100 Bison Released on Tribal Land in South Dakota

It should help with conservation efforts on wild lands.

bison herd in South Dakota
The bison are the first to live in the newly established Wolakota Buffalo Range.

Clay Bolt / WWF

It was a true stampede as 100 plains bison were released this weekend from the National Park Service on the land of the Sicangu Oyate, commonly known as the Rosebud Indian Reservation in South Dakota.

The bison (sometimes called American buffalo) were transferred from Badlands National Park and Theodore Roosevelt National Park. They are the first of as many as 1,500 bison that will live on nearly 28,000 acres of native grassland in the newly established Wolakota Buffalo Range. It’s the launch of what will become North America’s largest Native American-owned and managed bison herd over the next five years. More bison will be delivered from herds managed by the National Park Service and the U.S. Fish and Wildlife Service.

The project is a partnership between the Rosebud Economic Development Corporation (REDCO) and the World Wildlife Fund (WWF) with support from the Rosebud Tribal Land Enterprise.

The arrival of the 100 bison on the Wolakota Buffalo Range was backed by the Department of the Interior’s 2020 Bison Conservation Initiative, a 10-year plan focused on expanding bison conservation efforts. Planning and fundraising for the project has been underway for more than a year, Dennis Jorgensen, Bison Coordinator, Northern Great Plains Program at WWF, tells Treehugger.

“Tribal bison restoration efforts, particularly projects of this scale are important for bison and for the Native people of the plains who consider them their relatives. Bison were central to their life ways, their economy, and their spirituality, and have the potential to bring renewed health and prosperity to communities that embrace their return,” Jorgensen says.

“Tribes in the Great Plains steward millions of acres of intact grassland that evolved with bison grazing and can provide a home for them again.”

An estimated 30 to 60 million bison roamed much of North America until the late 1800s, according to the National Wildlife Federation. Bison were critical in the lives of the Plains tribes who used the animals for food and their hides for clothing and shelter. But as settlers moved in, millions of bison were unsustainably slaughtered for food and sport, driving the animals to near extinction.

Today, due to aggressive conservation efforts, the bison's numbers are now stable, and the bison is not endangered but is listed as near threatened, according to the International Union for the Conservation of Nature (IUCN) Red List. About 30,000 bison live in conservation herds throughout North America. The National Bison Association says there are about 400,000 bison now in North America and 90% of them are on private ranches.

bison graze after release
Bison graze after release.

Clay Bolt / WWF

The release of the 100 bison should continue to help with conservation efforts on wild lands, Jorgensen says.

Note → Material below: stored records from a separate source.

(** ** The cleanup task *)

Lemma cleanup_lookup (now : Z) (reqs : gmap string RateLimit.ClientRecord)
    (clientId : string) :
  RateLimit.cleanup now reqs !! clientId =
  match reqs !! clientId with
  | Some r =>
      if now - RateLimit.startTime r
         >? RateLimit.windowMs RateLimit.defaultConfig
      then None else Some r
  | None => None
  end.
Proof.
  unfold RateLimit.cleanup. rewrite map_lookup_filter.
  destruct (reqs !! clientId) as [r|]; [|done].
  cbn -[RateLimit.defaultConfig].
  destruct (now - RateLimit.startTime r
            >? RateLimit.windowMs RateLimit.defaultConfig) eqn:E.
  - rewrite option_guard_False; [done|]. congruence.
  - rewrite option_guard_True; done.
Qed.


(** X7.  For a limiter whose window is longer than the default one the
    cleanup task cuts the window short: a client that has used up its
    capacity, and whose window began longer ago than the default window
    but is still open, is refused before the cleanup and let through right
    after it. *)
Theorem cleanup_reopens_long_window (options : RateLimit.Options)
    (req : RateLimit.Request) (clientId : string)
    (now currentTime used start : Z)
    (reqs : gmap string RateLimit.ClientRecord) :
  RateLimit.getClientIdentifier req = inr clientId ->
  RateLimit.skipSuccessfulRequests options = false ->
  RateLimit.skipFailedRequests options = false ->
  reqs !! clientId
  = Some {| RateLimit.count := used; RateLimit.startTime := start |} ->
  0 < RateLimit.max options ->
  RateLimit.max options <= used ->
  RateLimit.windowMs RateLimit.defaultConfig < now - start ->
  now <= currentTime ->
  currentTime - start <= RateLimit.windowMs options ->
  RateLimit.is_next
    (RateLimit.decision
       (RateLimit.limiter options req RateLimit.ExpressResponse currentTime reqs))
  = false /\
  RateLimit.decision
    (RateLimit.limiter options req RateLimit.ExpressResponse currentTime
       (RateLimit.cleanup now reqs))
  = RateLimit.Next.
Proof.
  intros Hclient HsS HsF Hrec Hmax Hfull Hold Hnow Hopen.
  assert (Hdefault : 0 <= RateLimit.windowMs RateLimit.defaultConfig)
    by (cbn; lia).
  split.
  - destruct (limiter_full options req clientId Hclient HsS HsF currentTime
                used start reqs Hrec Hopen Hfull) as [-> _].
    reflexivity.
  - pose proof (cleanup_lookup now reqs clientId) as Hclean.
    rewrite Hrec in Hclean. cbn [RateLimit.startTime] in Hclean.
    replace (now - start >? RateLimit.windowMs RateLimit.defaultConfig)
      with true in Hclean
      by (symmetry; rewrite Z.gtb_ltb; apply Z.ltb_lt; lia).
    destruct (limiter_first options req clientId Hclient HsS HsF currentTime
                _ Hclean) as [-> _]; [lia|done|done].
Qed.
(* ===== verification/Prelude.v ===== *)
(** * A verification development of the FrankenFS storage layers

    FrankenFS stores file-system blocks in a multi-version store with
    serializable snapshot isolation and makes commits durable with a
    write-ahead log and checkpoints (the crate [src/crates/ffs-mvcc]).  It writes
    ext4 images through a JBD2 journal, and its own through a copy-on-write
    journal ([src/crates/ffs-journal]), under checksums that it updates
    incrementally ([src/crates/ffs-ondisk]); the durability boundary of
    [src/crates/ffs-core] ties the JBD2 journal to the home blocks.  This library
    models these layers as executable Rocq definitions and proves the properties
    their users rely on.

    ** The parts of the program and where they are

    - [Prelude]: machine integers, panics ([outcome]), [Result] ([res]), byte
      strings, tactics and hint databases shared by all files.
    - [Sorted]: sorted vectors and binary searches of the standard library,
      sorting as a class, ordered maps.
    - [Merge] (lib.rs): merge proofs, their byte ranges, the preflight
      validators and the whole-block merges.
    - [Chain] (lib.rs, compression.rs): version chains, the visibility search,
      the representations of a version, trimming and pruning.  The compressors
      are the class [VersionCodec].
    - [Txn] (lib.rs): transactions, staging, copy-on-write bookkeeping, the
      serialized form, the detection of dangerous structures.
    - [Policy], [Metrics] (lib.rs): contention metrics, the adaptive merge
      policy, histograms and counters.
    - [Store] (store.rs): [MvccStore] with begin, read, preflight, the commit
      paths, abort, snapshots, chain pressure, pruning and eviction.
      [StoreLemmas], [StoreInv], [StoreCorrect], [StoreLimits],
      [StorePreflight] and [StoreTyped] hold its proofs, [StoreWitness] its
      scenarios.
    - [Wal] (wal.rs): the header and the records of the log.  CRC-32C is the
      class [Crc32c].
    - [WalReplay] (wal_replay.rs): the replay loop and the replay of a buffer.
    - [WalReader] (wal_replay/reader.rs): the streaming record reader.
    - [WalWriter] (wal_writer.rs, wal_writer/stream.rs): appends, verification,
      sync policies, rollback, sealing, truncation.
    - [Checkpoint] (persist.rs, persist/checkpoint_reader.rs): the writer and
      the reader of the checkpoint format.
    - [Persist] (persist.rs, wal_writer/namespace.rs): [PersistentMvccStore]
      with commit and rollback, checkpoint publication, truncation, ownership
      of the log and opening.  [PersistLemmas], [PersistCorrect], [PersistOpen]
      and [PersistSystem] hold its proofs, [PersistWitness] its scenarios.
    - [Journal] (ffs-block lib.rs, ffs-journal lib.rs): the block device as the
      journals use it, regions, segments and fields.
    - [CowJournal] (ffs-journal lib.rs): the native copy-on-write journal;
      [CowCorrect], [CowRecovery] hold its proofs, [CowWitness] its scenarios.
    - [Jbd2] (ffs-journal lib.rs): the format of the JBD2 log and its checksums.
      [Jbd2Replay] is the replay engine with [apply_replay] and [clear_journal],
      [Jbd2Writer] the transactions and the writer.  [Jbd2Codec] shows that what
      is encoded is read back, [Jbd2Order] recovers the commit order from
      wrapping sequences, [Jbd2Log] and [Jbd2Apply] are the scan and the effect
      of a log, [Jbd2Commit] and [Jbd2Crash] a commit under failures and power
      failures.
    - [Jbd2Boundary] (ffs-core lib.rs): [ext4_journal_and_checkpoint] and the
      [needs_recovery] flag.  [Jbd2Frame], [Jbd2Super], [Jbd2System] and
      [Jbd2Progress] hold its proofs, [Jbd2Witness] the scenarios of the journal.
    - [CrcIncr] (ffs-ondisk crc_incremental.rs, ext4.rs): the incremental
      CRC-32C and the checksums of bitmaps and directory blocks.  [CrcLinear],
      [CrcCorrect] and [CrcUsers] hold their proofs, [CrcWitness] the samples.
    - [FastCommit] (ffs-journal lib.rs): the replay of the fast-commit area;
      [FastCommitCorrect] holds its proofs.

    The parts are composed as in the code: a commit of the persistent store runs
    the commit of [Store], encodes the merged writes with [Wal] and appends them
    with [WalWriter]; opening loads a [Checkpoint] and replays the log with
    [WalReader] into the same store.  The boundary of [Jbd2Boundary] runs the
    writer of [Jbd2Writer] on the device of [Journal], and recovery runs the
    engine of [Jbd2Replay] on what is left of that device.

    ** How code is represented

    Unsigned integers are [Z] with their width written out where the code relies
    on it ([checked_add], [saturating_add], [add64]).  A byte
    string is [list Z] with [bytes_ok].  A panic is the value [Panic], an error
    a value of [res].  Mutation is state passing; the fallible stateful code of
    the log and the checkpoint is in the monad [replayM].  Hash maps are [gmap],
    ordered maps are sorted lists.  Durations that the code measures are
    arguments ([Timing]).

    Files and system calls: a file is its bytes and the length of its durable
    prefix ([WalFile]); every call takes its answer from an argument ([Io],
    [OpenIo], [PublishIo], a [Source] script), so that the theorems hold for
    every combination of failures, short reads, interruptions and
    cancellations.  After a power failure the durable prefix and any part of the
    rest is there; a shrinking [set_len] takes effect at once.  The checkpoint
    path has a visible and a durable entry ([CheckpointFile]).

    Block devices: a [Device] is what is durable, the writes since the last
    successful sync in order, and the answers of the next writes and syncs: a
    write is done, fails with some of its blocks written, or fails and leaves
    other bytes of the same length.  The computations on it are in the monad
    [devM].  A power failure ([power_failure]) keeps what is durable and any
    selection of the later writes.  A crash between two writes is a run whose next
    write fails with nothing written.

    ** What the theorems show

    - The store: every operation keeps the representation invariant and the
      Rust types; a registered snapshot always reads the same; a successful
      commit installs exactly the merged writes and a failed one changes
      nothing; first committer wins, no lost update, no write skew; chains stay
      bounded; eviction and trimming drop nothing that can be read.
    - Merges: validators decide merges, a merge is a three-way merge and does
      not depend on the order.
    - The log: the codec is a bijection onto valid records; replay applies the
      longest valid run of any bytes; the streaming reader computes what the
      buffer replay computes; an append of a batch is all or nothing.
    - Checkpoints: a round trip, and safety of loading arbitrary bytes.
    - The durable store: a commit is all or nothing in memory and on file; in
      all runs with crashes, failed and repeated openings, acknowledged commits
      are durable, recovery finds a prefix of the history, and a stopped store
      can be opened again.  [PersistSystem] states this as invariants of a
      transition system, by induction over its steps.
    - The copy-on-write journal: its codec is a bijection, recovery is exact for
      appends that fail or tear, and replay can be interrupted.
    - The JBD2 journal: the strict and the tolerant parser agree; a replay of a
      log is exact and restartable; a commit is atomic and durable for all
      failures and power failures.
    - The durability boundary: it never panics; whatever fails, and wherever the
      power fails, replaying the log finds all home blocks old or all of them
      new; on a healthy device it fails only by rejecting the transaction with
      nothing changed.  A block write is taken to land whole or not at all here
      ([untorn]), since the two superblocks are updated in place, and the log to be
      empty at the start ([quiescent]).
    - Checksums: the incremental update of a region, of a bitmap and of a
      directory block equals the full computation.
    - Fast commits: on arbitrary bytes the replay takes exactly the operations of
      the checksummed transactions of one cycle, or asks for a fallback.
    - Six theorems record behaviour that differs from what the code intends:
      [zero_length_range_panics], [preflight_accepts_install_refuses],
      [adaptive_switch_between_phases], [checkpoint_elsewhere_loses_commit],
      [preflight_undercounts_alternation] and
      [retry_after_failed_checkpoint_tears].

    ** Fuel

    Loops over a source or a log take fuel: [replay_records] the length of the
    data ([replay_loop_terminates] shows it is never used up), [read_exact] and
    its variants the number of bytes wanted plus the length of the remaining
    script, the payload loops the number of bytes.  The lemmas on them exclude
    [Panic], which is what running out of fuel returns.  The parsers of [Jbd2]
    and [FastCommit] take the length of the block or of the data as fuel, each
    iteration consuming a byte at least; [scan_loop] takes the number of blocks of
    the log, each iteration consuming one, [write_body] the number of items, and
    [crc32c_shift_bits] the 64 bits of its count.  [strict_loop_fuel] shows that
    more fuel changes nothing in the parser of tags; for the other loops the
    theorems on what they compute do.

    ** Parameters

    [VersionCodec] (zstd and brotli: decompression inverts compression),
    [UnstableSort] ([sort_unstable_by_key]: a sorted permutation), [Crc32c],
    [Crc32cAppend] (a 32-bit value, and that appending continues it) and, for the
    incremental checksums, [Crc32cStandard] (the crate computes CRC-32C).  Each
    has an instance ([RleCodec], [InsertionSort], [BitwiseCrc],
    [BitwiseCrcAppend], [BitwiseCrcStandard]) with which the scenarios compute.

    ** Not modelled

    Tracing, the evidence sink and the global telemetry counters, debug
    assertions, the epoch collector that defers drops (rcu.rs and the counters
    around it are pure bookkeeping), the locks (each operation of the
    persistent store holds its locks to the end, so operations are atomic
    steps), allocation failures of [try_reserve], writing committed blocks to a
    block device and the zero-copy reads of store.rs, the sharded store
    (sharded.rs), the snapshot registry and the block-device adapter of lib.rs.

    Of the journals: cancellation of reads (a cancelled write is a failed one),
    the thread pool that reads staged blocks (its results are consumed in order),
    the log buffers of wal_buffer.rs, whose interleavings of atomics need a
    concurrent logic, the helpers for benchmarks and tests, and applying
    fast-commit operations, which is ffs-core's.  Of ffs-core only the boundary is
    modelled: its callers capture dirty blocks from all of the file system.  The
    checksums of inodes, extents, group descriptors and attributes, the parsers of
    ffs-ondisk and the other crates of the workspace (allocation, extent trees,
    directories, FUSE, repair, tools) are outside this development. *)

From stdpp Require Import base sorting numbers gmap list.

Declare Scope ffs_scope.
Delimit Scope ffs_scope with ffs.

“This will be an important contribution to the conservation of bison as a species because large herds are scarce in North America but are critical for the long-term genetic health of the species,” he says.

“The Wolakota Buffalo Range will also have the potential to serve as a model of a financially, culturally, and ecologically sustainable tribal bison program for other tribes to consider as they engage in their own restoration efforts. We’re excited to see how the bison will impact this place and it’s people after an absence of nearly 140 years.”